In FIG. 2, the output signal (control pulse) of the differentiating circuit 47 is sent to the counter 20. CLK of up/down counter 21
are respectively given to the inputs, and the up/down counter 21
The output signal of the delay circuit 45 is given to the UP/DWN input of the circuit.

The CARR output and BORR output of the up/down counter 21 are inputted to a selector 23 via a gate 22, and the other input of the selector 23 is connected to a differentiating circuit 4.
7 output signals are given.

Further, the selection output of the selector 23 is applied to a gate 46, and also to a flip-flop 48.

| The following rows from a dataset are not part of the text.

(* ===== verification/Grant.v ===== *)
(** * Session-key grants: the TypeScript compiler of a policy

    Models [packages/modular-wallets-core/src/types/bufi.ts] (the grant),
    [abis/sessionKey.ts] (the permission updates), and
    [actions/plugins/sessionKey/permissionUpdates.ts] and
    [buildBufiGrant.ts]. The end of the file gives the meaning of the compiled
    updates in the plugin. *)

From S2P Require Import Prelude.
From S2P Require Import Js.
From S2P Require Import Encoding.
From S2P Require Import Abi.
From S2P Require Import AbiSample.
From S2P Require Import SessionKey.
From S2P Require Import SessionKeyChecks.
From S2P Require Import SessionKeyPlugin.

(** ** The grant *)

Record BufiGrantScopeEntry : Type := {
  se_target : string;
  se_selectors : option (list string) }.

Record BufiGrantErc20Budget : Type := {
  eb_token : string; eb_limit : Z; eb_refreshIntervalSeconds : Z }.

Record BufiGrantSpendBudget : Type := { sb_limit : Z; sb_refreshIntervalSeconds : Z }.

Record BufiGrantBudget : Type := {
  gb_erc20 : option (list BufiGrantErc20Budget);
  gb_native : option BufiGrantSpendBudget;
  gb_gas : option BufiGrantSpendBudget }.

Record BufiGrantExpiry : Type := { ex_validAfter : option Z; ex_validUntil : Z }.

Record BufiGrant : Type := {
  g_allow : list BufiGrantScopeEntry;
  g_budget : option BufiGrantBudget;
  g_expiry : BufiGrantExpiry;
  g_requiredPaymaster : option string }.

(** [entry.selectors ?? []] and the like. *)
Definition selectorsOf (e : BufiGrantScopeEntry) : list string := default [] (se_selectors e).
Definition erc20Budgets (g : BufiGrant) : list BufiGrantErc20Budget :=
  default [] (g_budget g ≫= gb_erc20).
Definition grantValidAfter (g : BufiGrant) : Z := default 0 (ex_validAfter (g_expiry g)).

(** ** The permission update encoders *)

Definition SESSION_KEY_PERMISSIONS_UPDATES_ABI : list abi_item :=
  [{| item_name := "setAccessListType"; item_inputs := [TUint 8] |};
   {| item_name := "updateAccessListAddressEntry"; item_inputs := [TAddress; TBool; TBool] |};
   {| item_name := "updateAccessListFunctionEntry"; item_inputs := [TAddress; TBytesN 4; TBool] |};
   {| item_name := "updateTimeRange"; item_inputs := [TUint 48; TUint 48] |};
   {| item_name := "setNativeTokenSpendLimit"; item_inputs := [TUint 256; TUint 48] |};
   {| item_name := "setERC20SpendLimit"; item_inputs := [TAddress; TUint 256; TUint 48] |};
   {| item_name := "setGasSpendLimit"; item_inputs := [TUint 256; TUint 48] |};
   {| item_name := "setRequiredPaymaster"; item_inputs := [TAddress] |}].

(** The TypeScript enum [ContractAccessControlType]. *)
Definition accessControlNumber (t : ContractAccessControlType) : Z :=
  match t with ALLOWLIST => 0 | DENYLIST => 1 | ALLOW_ALL_ACCESS => 2 end.

Section encoders.
Context `{Viem}.
Notation Hex := (list Z).
Notation encodeUpdate := (encodeFunctionData SESSION_KEY_PERMISSIONS_UPDATES_ABI).

Definition encodeSetAccessListType (t : ContractAccessControlType) : result ts_error Hex :=
  encodeUpdate "setAccessListType" [ANum (accessControlNumber t)].

Definition encodeUpdateAccessListAddressEntry (contractAddress : string) (isOnList checkSelectors : bool) :
    result ts_error Hex :=
  encodeUpdate "updateAccessListAddressEntry" [AText contractAddress; AFlag isOnList; AFlag checkSelectors].

Definition encodeUpdateAccessListFunctionEntry (contractAddress selector : string) (isOnList : bool) :
    result ts_error Hex :=
  encodeUpdate "updateAccessListFunctionEntry" [AText contractAddress; AText selector; AFlag isOnList].

Definition encodeUpdateTimeRange (validAfter validUntil : Z) : result ts_error Hex :=
  encodeUpdate "updateTimeRange" [ANum validAfter; ANum validUntil].

Definition encodeSetNativeTokenSpendLimit (spendLimit refreshInterval : Z) : result ts_error Hex :=
  encodeUpdate "setNativeTokenSpendLimit" [ANum spendLimit; ANum refreshInterval].

Definition encodeSetERC20SpendLimit (token : string) (spendLimit refreshInterval : Z) : result ts_error Hex :=
  encodeUpdate "setERC20SpendLimit" [AText token; ANum spendLimit; ANum refreshInterval].

Definition encodeSetGasSpendLimit (spendLimit refreshInterval : Z) : result ts_error Hex :=
  encodeUpdate "setGasSpendLimit" [ANum spendLimit; ANum refreshInterval].

Definition encodeSetRequiredPaymaster (requiredPaymaster : string) : result ts_error Hex :=
  encodeUpdate "setRequiredPaymaster" [AText requiredPaymaster].

(** ** [buildBufiGrant] *)

(** The updates of one scope entry. *)
Definition entryUpdates (e : BufiGrantScopeEntry) : result ts_error (list Hex) :=
  let selectors := selectorsOf e in
  u ← encodeUpdateAccessListAddressEntry (se_target e) true (bool_decide (0 < length selectors)%nat);
  us ← mapM (λ s, encodeUpdateAccessListFunctionEntry (se_target e) s true) selectors;
  mret (u :: us).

This selector 23 is controlled by the Q output of a flip-flop 24, and the output of the gate 22 is given to the SET input of the flip-flop 24.

The output of the counter 20 is given to the RESET input of the flip-flop 24, and the output is sent to the gate 2.
2 through the gate 25 along with the output of the counter 20.2. They are respectively applied to the LOAD inputs of the up/down counter 21.

This embodiment has the above configuration, and its operation will be explained below.

The counter 20 counts up to a count value of 9, and at this time the count-up signal becomes H level as shown in FIG. 3 (A>).

The up/down counter 21 is preset to a count value of 7, and when the count value reaches O or 15, H level BORR and CARR outputs are obtained as UP/DOWN outputs as shown in FIG. 3 (A>).

Therefore, if the up/down counter 21 counts up or down eight times in a row before the counter 20 counts up, the BORR or CARR output becomes H level.

When the flip 70 knob 24 is set by this, H
The control pulse of the differentiating circuit 47 is selected by the selector 23 at the Q output of the flip 70 knob 24 which has reached the level.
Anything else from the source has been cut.